Par Jean-Pierre Rosa
C’est une véritable gifle qui a été donnée ce 29 avril par le Conseil d’administration de Renault à l’État français et aux actionnaires de la firme. L’Etat, actionnaire à 20 % de la société s’était en effet opposé à l’augmentation de la rémunération de Carlos Ghosn, PDG de Renault. L’assemblée des actionnaires, sensibilisée à la question des rémunérations, avait rejeté, à 54 %, l’augmentation du patron de Renault. Certes, le vote de l’assemblée n’est que consultatif mais c’est la première fois qu’ un Conseil d’administration passe outre.

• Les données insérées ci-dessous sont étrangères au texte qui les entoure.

(** ** A step *)

(** A step of a program. *)
Lemma pool_moves {R} n k c g i (wrap : prog R → thread) reading Q p av t' s' ls : runs i wrap reading Q → pool n (S k) c g → clock g < 2 ^ 62 →
  olc_threads c !! i = Some (wrap p) → allowed_event (i, Step av) c = true →
  match observe p with
  | RetF _ => None
  | TauF p' => Some (wrap p', mem c, [])
  | VisF e f => r ← perform av e (mem c); let '(x, s1) := r in Some (wrap (f x), s1, [])
  end = Some (t', s', ls) →
  ∃ g', pool n k (Config s' (counters c) (<[i := t']> (olc_threads c)) (((λ l, (i, l)) <$> ls) ++ history c)) g' ∧ clock g' ≤ clock g + 1.
Proof.
  intros Hr Hpool Hclk Ht Hcalm Hs. destruct (observe p) as [r|q|X e f] eqn:Hp; [done|..].
  - injection Hs as <- <- <-. exists g. split; [by eapply pool_tau|lia].
  - destruct (pool_access n k c g i wrap reading Q p X e f av Hr Hpool Hclk Ht Hp Hcalm) as (x & s1 & g' & Hperf & Hclk' & Hpool').
    rewrite Hperf in Hs. cbn [mbind option_bind] in Hs. injection Hs as <- <- <-. exists g'. split; [done|lia].
Qed.

Lemma pool_step n k c g e c' : pool n (S k) c g → clock g < 2 ^ 62 → allowed_event e c = true → olc_step e c = Some c' →
  ∃ g', pool n k c' g' ∧ clock g' ≤ clock g + 1.
Proof.
  intros Hpool Hclk Hcalm Hs. destruct e as [i m]. unfold olc_step in Hs. cbn [fst snd] in Hs.
  destruct (olc_threads c !! i) as [t|] eqn:Ht; [|done]. cbn [mbind option_bind] in Hs.
  destruct (is_clear m); [exists (treeless g); split; [by eapply pool_clear|cbn; lia]|].
  destruct (thread_step m t (mem c)) as [[[t' s'] ls]|] eqn:Hts; [|done]. cbn [mbind option_bind] in Hs. injection Hs as <-.
  assert (Hone : ∀ c', (∃ g', clock g' = clock g + 1 ∧ pool n k c' g') → ∃ g', pool n k c' g' ∧ clock g' ≤ clock g + 1).
  { intros c' (g' & ? & ?). exists g'. split; [done|lia]. }
  destruct m as [o|s stops|av|], t as [|o' p|s0 p]; try done; cbn [thread_step] in Hts.
  - destruct (program o) as [p|] eqn:Hp; [|done]. injection Hts as <- <- <-. apply andb_true_iff in Hcalm as [Hint _]. by apply Hone, pool_invoke.
  - injection Hts as <- <- <-. by apply Hone, pool_scan.
  - by apply (pool_moves n k c g i _ _ _ p av t' s' ls (busy_runs i o')).
  - by apply (pool_moves n k c g i _ _ _ p av t' s' ls (scans_runs i s0)).
  - destruct (observe p) as [r|q|X e f] eqn:Hp; [|done..]. injection Hts as <- <- <-. by eapply Hone, pool_return.
  - destruct (observe p) as [r|q|X e f] eqn:Hp; [|done..]. injection Hts as <- <- <-. by eapply Hone, pool_scanned.
Qed.

(** ** Executions *)

Definition ghost_initial (n : nat) : ghost := Ghost ∅ ∅ ∅ ∅ ∅ (replicate n (NoCall, [])) 0.

Lemma initial_inv n : inv (new_olc_db, ghost_initial n).
Proof.
  split; cbn [fst snd ghost_initial tree owner private pend gbindings clock].
  - split; try (intros *; rewrite lookup_empty; discriminate). by rewrite lookup_empty.
  - intros q p. by rewrite lookup_empty.
  - intros [|a] x; unfold word; cbn; [intros [= <-]; lia|]. by rewrite lookup_empty.
  - by rewrite lookup_empty.
  - intros a x. unfold word. cbn. by rewrite lookup_empty.
  - intros a n0. unfold inode_at. cbn. by rewrite lookup_empty.
  - intros a i. by rewrite lookup_empty.
  - intros l i. by rewrite lookup_empty.
  - intros l x. by rewrite lookup_empty.
  - intros a x q t l. by rewrite lookup_empty.
  - rewrite lookup_empty. by intros [].
  - split; [constructor|]. intros a Ha. by apply elem_of_nil in Ha.
  - intros a. cbn. rewrite lookup_empty. by intros [].
Qed.

Lemma initial_pool n k : pool n k (olc_initial n) (ghost_initial n).
Proof.
  split; [apply initial_inv|]. cbn [olc_initial ghost_initial mem olc_threads history gcalls]. rewrite !length_replicate.
  split; [done|]. split; [done|]. split.
  - intros i. assert (Hl : locks i [] (new_olc_db, ghost_initial n)).
    { intros l. cbn. rewrite lookup_empty, elem_of_nil. done. }
    assert (Hp : privates i [] (new_olc_db, ghost_initial n)).
    { intros l. cbn. rewrite lookup_empty, elem_of_nil. done. }
    destruct (replicate n Idle !! i) as [t|] eqn:Ht; [|done]. apply lookup_replicate in Ht as [-> Hlt].
    split_and!; try done. unfold calling. cbn. by apply lookup_replicate_2.
  - intros cs Hcs. exists []. cbn [run history]. replace (noted []) with (@nil (nat * label)) by (unfold noted; by destruct strict). unfold atomic_initial. do 2 f_equal.
    cbn [gcalls gbindings ghost_initial] in *. revert cs Hcs. induction n as [|n IH]; intros cs Hcs; inversion Hcs as [|? ? ? ? Hx Hcs']; subst; [done|].
    apply could_be_none in Hx as ->. cbn [replicate]. f_equal. by apply IH.
Qed.

(** What holds after every execution. *)
Lemma reachable_pool n es c k : run olc_step es (olc_initial n) = Some c → along olc_step allowed_event es (olc_initial n) = true →
  Z.of_nat (length es) < 2 ^ 62 → ∃ g, pool n k c g ∧ clock g ≤ Z.of_nat (length es).
Proof.
  intros Hrun Hcalm Hlen.
  enough (Hgen : ∀ es c0 g0, pool n (length es + k) c0 g0 → clock g0 + Z.of_nat (length es) < 2 ^ 62 → run olc_step es c0 = Some c →
    along olc_step allowed_event es c0 = true → ∃ g, pool n k c g ∧ clock g ≤ clock g0 + Z.of_nat (length es)).
  { destruct (Hgen es _ (ghost_initial n) (initial_pool n _)) as (g & ? & ?); [done..|]. by exists g. }
  clear. induction es as [|e es IH]; intros c0 g0 Hpool Hclk Hrun Hcalm; cbn [run along length] in *.
  - injection Hrun as ->. exists g0. split; [done|lia].
  - destruct (allowed_event e c0) eqn:He; [|done]. destruct (olc_step e c0) as [c1|] eqn:Hs; [|done]. cbn [andb] in Hcalm.
    destruct (pool_step n (length es + k) c0 g0 e c1) as (g1 & Hp1 & Hc1); [done|lia|done|done|].
    destruct (IH c1 g1 Hp1) as (g & ? & ?); [lia|done|done|]. exists g. split; [done|lia].
Qed.
End pool.

(** What holds after an execution with integer keys, and after a calm one. *)
Section reachable.
Context `{Target}.

Lemma allowed_ints es c : along olc_step int_calls es c = true → along olc_step (allowed_event false) es c = true.
Proof. apply along_mono. intros e c'. unfold allowed_event. by intros ->. Qed.

Lemma reachable_ints n es c k : run olc_step es (olc_initial n) = Some c → along olc_step int_calls es (olc_initial n) = true →
  Z.of_nat (length es) < 2 ^ 62 → ∃ g, pool false n k c g ∧ clock g ≤ Z.of_nat (length es).
Proof. intros Hrun Hints. apply reachable_pool; [done|by apply allowed_ints]. Qed.

Lemma reachable_calm n es c k : run olc_step es (olc_initial n) = Some c → along olc_step calm es (olc_initial n) = true →
  Z.of_nat (length es) < 2 ^ 62 → ∃ g, pool true n k c g ∧ clock g ≤ Z.of_nat (length es).
Proof. intros Hrun Hcalm. apply reachable_pool; [done|]. revert Hcalm. by apply along_mono. Qed.
End reachable.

Et il ne lui a pas fallu longtemps, à peine une dizaine de minutes d’une réunion qui s’est tenue dans la foulée de l’assemblée.
C’est donc une décision de principe, une décision politique qui a été prise. C’est en fait une manière de rappeler à l’État et aux actionnaires que les vrais maitres de toute décision ne sont ni les actionnaires ni les politiques mais les seuls membres de Conseil d’administration.
Il faut remonter un peu en arrière pour saisir toute l’ampleur de l’affaire. En 2014, le PDG avait été augmenté de 167 %. Son salaire était en effet passé de 2,67 millions à 7,2 millions d’€. Augmenation mirobolante qui avait très mal passé au moment même où Renault avait imposé un gel des salaires.
Cette année, les constructeurs automobiles sont pris dans la tourmente de la fraude aux systèmes antipollution pour Volkswagen et dans le conflit d’intérêt pour tous les autres constructeurs qui paient les organismes qui les contrôlent.
Eh bien peu importe l’État, les actionnaires, la pollution et l’opinion semblent dire les membres du Conseil d’administration. Mais que défendent-ils au fait, avec une indécence qu’ils assument toute honte bue ? Leurs propres intérêts ? Peut-être, pour une part, mais leurs motivations sont plus profondes. Une politique de rémunération des patrons en France ? Non plus puisque le patron du Medef lui-même s’en émeut ! Lorsqu’on lit leurs biographies, on constate qu’ils sont aussi membres de quantités d’autres multinationales. Il faut bien se rendre à l’évidence : c’est le capitalisme néo-libéral mondialisé qu’ils représentent et pas les actionnaires de Renault. Un capitalisme qui refuse toute élémentaire modération. Et toute ingérence. Mais un capitalisme qui a besoin de soldats dans son camp. Et Carlos Ghosn fait partie de ses excellents fantassins. Il doit donc, au mépris de tout et de tous, être récompensé pour continuer à servir cette cause.